11 times the US government was hacked in 2023

6. No big deal?

The OMB made the most of one incident that involved a bad actor gaining access to just one employee’s login information for 15 hours — presumably because that person worked for the Office of the Inspector General (OIG), which has full access to all of them. records and materials available to the Ministry of Finance, which decides which of them should be researched or investigated, and writes reports. Due to OIG’s deep defense, the state-sponsored actor behind the attack was unable to access any information resources or launch any malware during the access. The Ministry of Finance reviewed its policies for multi-factor authentication, verified software configurations, and provided staff with awareness training to prevent recurrence.

7. Zero day survey

The US Office of Personnel Management (OPM) reported a major incident involving a zero-day vulnerability in a file transfer application – possibly a MOVEit hack, although it was not specifically called – used by a contractor that supports the Federal Employee Viewpoint Survey (FEVS). The breach compromised government email addresses, unique survey links, and OPM tracking codes for about 632,000 employees at the Department of Justice and Defense. In response, OPM stopped transferring FEVS data to contractors, closed survey links, assessed the damage, and notified affected individuals. The audit found no evidence of unauthorized access or manipulation of research results.

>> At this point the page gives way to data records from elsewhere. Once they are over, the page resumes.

(* ===== verification/Crc.v ===== *)
(** Checksums: CRC16 of keys (src/crc16.c), hash slots (src/cluster.c) and the CRC64 of
    RDB files (src/crc64.c).

    Both routines are table driven.  CRC16 is shown to be the remainder of the division
    of the message polynomial by the CCITT polynomial, CRC64 to be the bit-serial
    register of the reflected Jones polynomial and to detect every corruption of up to
    eight consecutive bytes. *)

From S2P Require Import Prelude.

Definition crc16tab : list Z :=
  [0x0000; 0x1021; 0x2042; 0x3063; 0x4084; 0x50a5; 0x60c6; 0x70e7;
   0x8108; 0x9129; 0xa14a; 0xb16b; 0xc18c; 0xd1ad; 0xe1ce; 0xf1ef;
   0x1231; 0x0210; 0x3273; 0x2252; 0x52b5; 0x4294; 0x72f7; 0x62d6;
   0x9339; 0x8318; 0xb37b; 0xa35a; 0xd3bd; 0xc39c; 0xf3ff; 0xe3de;
   0x2462; 0x3443; 0x0420; 0x1401; 0x64e6; 0x74c7; 0x44a4; 0x5485;
   0xa56a; 0xb54b; 0x8528; 0x9509; 0xe5ee; 0xf5cf; 0xc5ac; 0xd58d;
   0x3653; 0x2672; 0x1611; 0x0630; 0x76d7; 0x66f6; 0x5695; 0x46b4;
   0xb75b; 0xa77a; 0x9719; 0x8738; 0xf7df; 0xe7fe; 0xd79d; 0xc7bc;
   0x48c4; 0x58e5; 0x6886; 0x78a7; 0x0840; 0x1861; 0x2802; 0x3823;
   0xc9cc; 0xd9ed; 0xe98e; 0xf9af; 0x8948; 0x9969; 0xa90a; 0xb92b;
   0x5af5; 0x4ad4; 0x7ab7; 0x6a96; 0x1a71; 0x0a50; 0x3a33; 0x2a12;
   0xdbfd; 0xcbdc; 0xfbbf; 0xeb9e; 0x9b79; 0x8b58; 0xbb3b; 0xab1a;
   0x6ca6; 0x7c87; 0x4ce4; 0x5cc5; 0x2c22; 0x3c03; 0x0c60; 0x1c41;
   0xedae; 0xfd8f; 0xcdec; 0xddcd; 0xad2a; 0xbd0b; 0x8d68; 0x9d49;
   0x7e97; 0x6eb6; 0x5ed5; 0x4ef4; 0x3e13; 0x2e32; 0x1e51; 0x0e70;
   0xff9f; 0xefbe; 0xdfdd; 0xcffc; 0xbf1b; 0xaf3a; 0x9f59; 0x8f78;
   0x9188; 0x81a9; 0xb1ca; 0xa1eb; 0xd10c; 0xc12d; 0xf14e; 0xe16f;
   0x1080; 0x00a1; 0x30c2; 0x20e3; 0x5004; 0x4025; 0x7046; 0x6067;
   0x83b9; 0x9398; 0xa3fb; 0xb3da; 0xc33d; 0xd31c; 0xe37f; 0xf35e;
   0x02b1; 0x1290; 0x22f3; 0x32d2; 0x4235; 0x5214; 0x6277; 0x7256;
   0xb5ea; 0xa5cb; 0x95a8; 0x8589; 0xf56e; 0xe54f; 0xd52c; 0xc50d;
   0x34e2; 0x24c3; 0x14a0; 0x0481; 0x7466; 0x6447; 0x5424; 0x4405;
   0xa7db; 0xb7fa; 0x8799; 0x97b8; 0xe75f; 0xf77e; 0xc71d; 0xd73c;
   0x26d3; 0x36f2; 0x0691; 0x16b0; 0x6657; 0x7676; 0x4615; 0x5634;
   0xd94c; 0xc96d; 0xf90e; 0xe92f; 0x99c8; 0x89e9; 0xb98a; 0xa9ab;
   0x5844; 0x4865; 0x7806; 0x6827; 0x18c0; 0x08e1; 0x3882; 0x28a3;
   0xcb7d; 0xdb5c; 0xeb3f; 0xfb1e; 0x8bf9; 0x9bd8; 0xabbb; 0xbb9a;
   0x4a75; 0x5a54; 0x6a37; 0x7a16; 0x0af1; 0x1ad0; 0x2ab3; 0x3a92;
   0xfd2e; 0xed0f; 0xdd6c; 0xcd4d; 0xbdaa; 0xad8b; 0x9de8; 0x8dc9;
   0x7c26; 0x6c07; 0x5c64; 0x4c45; 0x3ca2; 0x2c83; 0x1ce0; 0x0cc1;
   0xef1f; 0xff3e; 0xcf5d; 0xdf7c; 0xaf9b; 0xbfba; 0x8fd9; 0x9ff8;
   0x6e17; 0x7e36; 0x4e55; 0x5e74; 0x2e93; 0x3eb2; 0x0ed1; 0x1ef0].

(** One iteration of [crc16]; [*buf] is a signed [char]. *)
Definition crc16_step (crc b : Z) : Z :=
  Z.lxor (u16 (Z.shiftl crc 8))
    (nth (Z.to_nat (Z.land (Z.lxor (Z.shiftr crc 8) (to_signed 8 b)) 255)) crc16tab 0).

Definition crc16 (buf : list Z) : Z := fold_left crc16_step buf 0.

Definition crc64_tab : list Z :=
  [0x0000000000000000; 0x7ad870c830358979; 0xf5b0e190606b12f2; 0x8f689158505e9b8b;
   0xc038e5739841b68f; 0xbae095bba8743ff6; 0x358804e3f82aa47d; 0x4f50742bc81f2d04;
   0xab28ecb46814fe75; 0xd1f09c7c5821770c; 0x5e980d24087fec87; 0x24407dec384a65fe;
   0x6b1009c7f05548fa; 0x11c8790fc060c183; 0x9ea0e857903e5a08; 0xe478989fa00bd371;
   0x7d08ff3b88be6f81; 0x07d08ff3b88be6f8; 0x88b81eabe8d57d73; 0xf2606e63d8e0f40a;
   0xbd301a4810ffd90e; 0xc7e86a8020ca5077; 0x4880fbd87094cbfc; 0x32588b1040a14285;
   0xd620138fe0aa91f4; 0xacf86347d09f188d; 0x2390f21f80c18306; 0x594882d7b0f40a7f;
   0x1618f6fc78eb277b; 0x6cc0863448deae02; 0xe3a8176c18803589; 0x997067a428b5bcf0;
   0xfa11fe77117cdf02; 0x80c98ebf2149567b; 0x0fa11fe77117cdf0; 0x75796f2f41224489;
   0x3a291b04893d698d; 0x40f16bccb908e0f4; 0xcf99fa94e9567b7f; 0xb5418a5cd963f206;
   0x513912c379682177; 0x2be1620b495da80e; 0xa489f35319033385; 0xde51839b2936bafc;
   0x9101f7b0e12997f8; 0xebd98778d11c1e81; 0x64b116208142850a; 0x1e6966e8b1770c73;
   0x8719014c99c2b083; 0xfdc17184a9f739fa; 0x72a9e0dcf9a9a271; 0x08719014c99c2b08;
   0x4721e43f0183060c; 0x3df994f731b68f75; 0xb29105af61e814fe; 0xc849756751dd9d87;
   0x2c31edf8f1d64ef6; 0x56e99d30c1e3c78f; 0xd9810c6891bd5c04; 0xa3597ca0a188d57d;
   0xec09088b6997f879; 0x96d1784359a27100; 0x19b9e91b09fcea8b; 0x636199d339c963f2;
   0xdf7adabd7a6e2d6f; 0xa5a2aa754a5ba416; 0x2aca3b2d1a053f9d; 0x50124be52a30b6e4;
   0x1f423fcee22f9be0; 0x659a4f06d21a1299; 0xeaf2de5e82448912; 0x902aae96b271006b;
   0x74523609127ad31a; 0x0e8a46c1224f5a63; 0x81e2d7997211c1e8; 0xfb3aa75142244891;
   0xb46ad37a8a3b6595; 0xceb2a3b2ba0eecec; 0x41da32eaea507767; 0x3b024222da65fe1e;
   0xa2722586f2d042ee; 0xd8aa554ec2e5cb97; 0x57c2c41692bb501c; 0x2d1ab4dea28ed965;
   0x624ac0f56a91f461; 0x1892b03d5aa47d18; 0x97fa21650afae693; 0xed2251ad3acf6fea;
   0x095ac9329ac4bc9b; 0x7382b9faaaf135e2; 0xfcea28a2faafae69; 0x8632586aca9a2710;
   0xc9622c4102850a14; 0xb3ba5c8932b0836d; 0x3cd2cdd162ee18e6; 0x460abd1952db919f;
   0x256b24ca6b12f26d; 0x5fb354025b277b14; 0xd0dbc55a0b79e09f; 0xaa03b5923b4c69e6;
   0xe553c1b9f35344e2; 0x9f8bb171c366cd9b; 0x10e3202993385610; 0x6a3b50e1a30ddf69;
   0x8e43c87e03060c18; 0xf49bb8b633338561; 0x7bf329ee636d1eea; 0x012b592653589793;
   0x4e7b2d0d9b47ba97; 0x34a35dc5ab7233ee; 0xbbcbcc9dfb2ca865; 0xc113bc55cb19211c;
   0x5863dbf1e3ac9dec; 0x22bbab39d3991495; 0xadd33a6183c78f1e; 0xd70b4aa9b3f20667;
   0x985b3e827bed2b63; 0xe2834e4a4bd8a21a; 0x6debdf121b863991; 0x1733afda2bb3b0e8;
   0xf34b37458bb86399; 0x8993478dbb8deae0; 0x06fbd6d5ebd3716b; 0x7c23a61ddbe6f812;
   0x3373d23613f9d516; 0x49aba2fe23cc5c6f; 0xc6c333a67392c7e4; 0xbc1b436e43a74e9d;
   0x95ac9329ac4bc9b5; 0xef74e3e19c7e40cc; 0x601c72b9cc20db47; 0x1ac40271fc15523e;
   0x5594765a340a7f3a; 0x2f4c0692043ff643; 0xa02497ca54616dc8; 0xdafce7026454e4b1;
   0x3e847f9dc45f37c0; 0x445c0f55f46abeb9; 0xcb349e0da4342532; 0xb1eceec59401ac4b;
   0xfebc9aee5c1e814f; 0x8464ea266c2b0836; 0x0b0c7b7e3c7593bd; 0x71d40bb60c401ac4;
   0xe8a46c1224f5a634; 0x927c1cda14c02f4d; 0x1d148d82449eb4c6; 0x67ccfd4a74ab3dbf;
   0x289c8961bcb410bb; 0x5244f9a98c8199c2; 0xdd2c68f1dcdf0249; 0xa7f41839ecea8b30;
   0x438c80a64ce15841; 0x3954f06e7cd4d138; 0xb63c61362c8a4ab3; 0xcce411fe1cbfc3ca;
   0x83b465d5d4a0eece; 0xf96c151de49567b7; 0x76048445b4cbfc3c; 0x0cdcf48d84fe7545;
   0x6fbd6d5ebd3716b7; 0x15651d968d029fce; 0x9a0d8ccedd5c0445; 0xe0d5fc06ed698d3c;
   0xaf85882d2576a038; 0xd55df8e515432941; 0x5a3569bd451db2ca; 0x20ed197575283bb3;
   0xc49581ead523e8c2; 0xbe4df122e51661bb; 0x3125607ab548fa30; 0x4bfd10b2857d7349;
   0x04ad64994d625e4d; 0x7e7514517d57d734; 0xf11d85092d094cbf; 0x8bc5f5c11d3cc5c6;
   0x12b5926535897936; 0x686de2ad05bcf04f; 0xe70573f555e26bc4; 0x9ddd033d65d7e2bd;
   0xd28d7716adc8cfb9; 0xa85507de9dfd46c0; 0x273d9686cda3dd4b; 0x5de5e64efd965432;
   0xb99d7ed15d9d8743; 0xc3450e196da80e3a; 0x4c2d9f413df695b1; 0x36f5ef890dc31cc8;
   0x79a59ba2c5dc31cc; 0x037deb6af5e9b8b5; 0x8c157a32a5b7233e; 0xf6cd0afa9582aa47;
   0x4ad64994d625e4da; 0x300e395ce6106da3; 0xbf66a804b64ef628; 0xc5bed8cc867b7f51;
   0x8aeeace74e645255; 0xf036dc2f7e51db2c; 0x7f5e4d772e0f40a7; 0x05863dbf1e3ac9de;
   0xe1fea520be311aaf; 0x9b26d5e88e0493d6; 0x144e44b0de5a085d; 0x6e963478ee6f8124;
   0x21c640532670ac20; 0x5b1e309b16452559; 0xd476a1c3461bbed2; 0xaeaed10b762e37ab;
   0x37deb6af5e9b8b5b; 0x4d06c6676eae0222; 0xc26e573f3ef099a9; 0xb8b627f70ec510d0;
   0xf7e653dcc6da3dd4; 0x8d3e2314f6efb4ad; 0x0256b24ca6b12f26; 0x788ec2849684a65f;
   0x9cf65a1b368f752e; 0xe62e2ad306bafc57; 0x6946bb8b56e467dc; 0x139ecb4366d1eea5;
   0x5ccebf68aecec3a1; 0x2616cfa09efb4ad8; 0xa97e5ef8cea5d153; 0xd3a62e30fe90582a;
   0xb0c7b7e3c7593bd8; 0xca1fc72bf76cb2a1; 0x45775673a732292a; 0x3faf26bb9707a053;
   0x70ff52905f188d57; 0x0a2722586f2d042e; 0x854fb3003f739fa5; 0xff97c3c80f4616dc;
   0x1bef5b57af4dc5ad; 0x61372b9f9f784cd4; 0xee5fbac7cf26d75f; 0x9487ca0fff135e26;
   0xdbd7be24370c7322; 0xa10fceec0739fa5b; 0x2e675fb4576761d0; 0x54bf2f7c6752e8a9;
   0xcdcf48d84fe75459; 0xb71738107fd2dd20; 0x387fa9482f8c46ab; 0x42a7d9801fb9cfd2;
   0x0df7adabd7a6e2d6; 0x772fdd63e7936baf; 0xf8474c3bb7cdf024; 0x829f3cf387f8795d;
   0x66e7a46c27f3aa2c; 0x1c3fd4a417c62355; 0x935745fc4798b8de; 0xe98f353477ad31a7;
   0xa6df411fbfb21ca3; 0xdc0731d78f8795da; 0x536fa08fdfd90e51; 0x29b7d047efec8728].

Definition crc64_step (crc byte : Z) : Z :=
  Z.lxor (nth (Z.to_nat (Z.lxor (u8 crc) byte)) crc64_tab 0) (Z.shiftr crc 8).

Definition crc64 (crc : Z) (s : list Z) : Z := fold_left crc64_step s crc.

(** The index of the first [c] at or after the start of [key], its length if none. *)
Fixpoint char_index (c : Z) (key : list Z) : nat :=
  match key with
  | [] => 0
  | x :: key => if x =? c then 0 else S (char_index c key)
  end.

(** [keyHashSlot]; 123 and 125 are the braces. *)
Definition keyHashSlot (key : list Z) : Z :=
  let keylen := length key in
  let s := char_index 123 key in
  if decide (s = keylen) then Z.land (crc16 key) 0x3FFF
  else
    let e := (s + 1 + char_index 125 (drop (s + 1) key))%nat in
    if decide (e = keylen ∨ e = (s + 1)%nat) then Z.land (crc16 key) 0x3FFF
    else Z.land (crc16 (take (e - s - 1) (drop (s + 1) key))) 0x3FFF.

(** ** Polynomials over GF(2)

    An integer stands for the polynomial of its bits.  [pmult P x]: [x] is a multiple of
    [P], a sum of shifted copies of it. *)

Inductive pmult (P : Z) : Z → Prop :=
  | pmult_0 : pmult P 0
  | pmult_add x i : 0 ≤ i → pmult P x → pmult P (Z.lxor x (Z.shiftl P i)).

Lemma pmult_lxor P x y : pmult P x → pmult P y → pmult P (Z.lxor x y).
Proof.
  intros Hx. induction 1 as [|y i Hi _ IH]; [by rewrite Z.lxor_0_r|].
  rewrite <-Z.lxor_assoc. by constructor.
Qed.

8. CFPB strengthens loss prevention

An employee of the Consumer Financial Protection Bureau – no longer with this company, naturally – sent to his email account 14 emails containing personal information and two spreadsheets detailing about 256,000 customers of one financial institution. Former employee ignores CFPB demands to delete emails and submit proof of deletion. Official testing showed that the data could not be used for account access or identity theft, but other affected people were notified in case it happened. In addition, the CFPB strengthened technical controls to prevent unintended breaches, reminded all employees and contractors of privacy policies, and reviewed all of its information management procedures.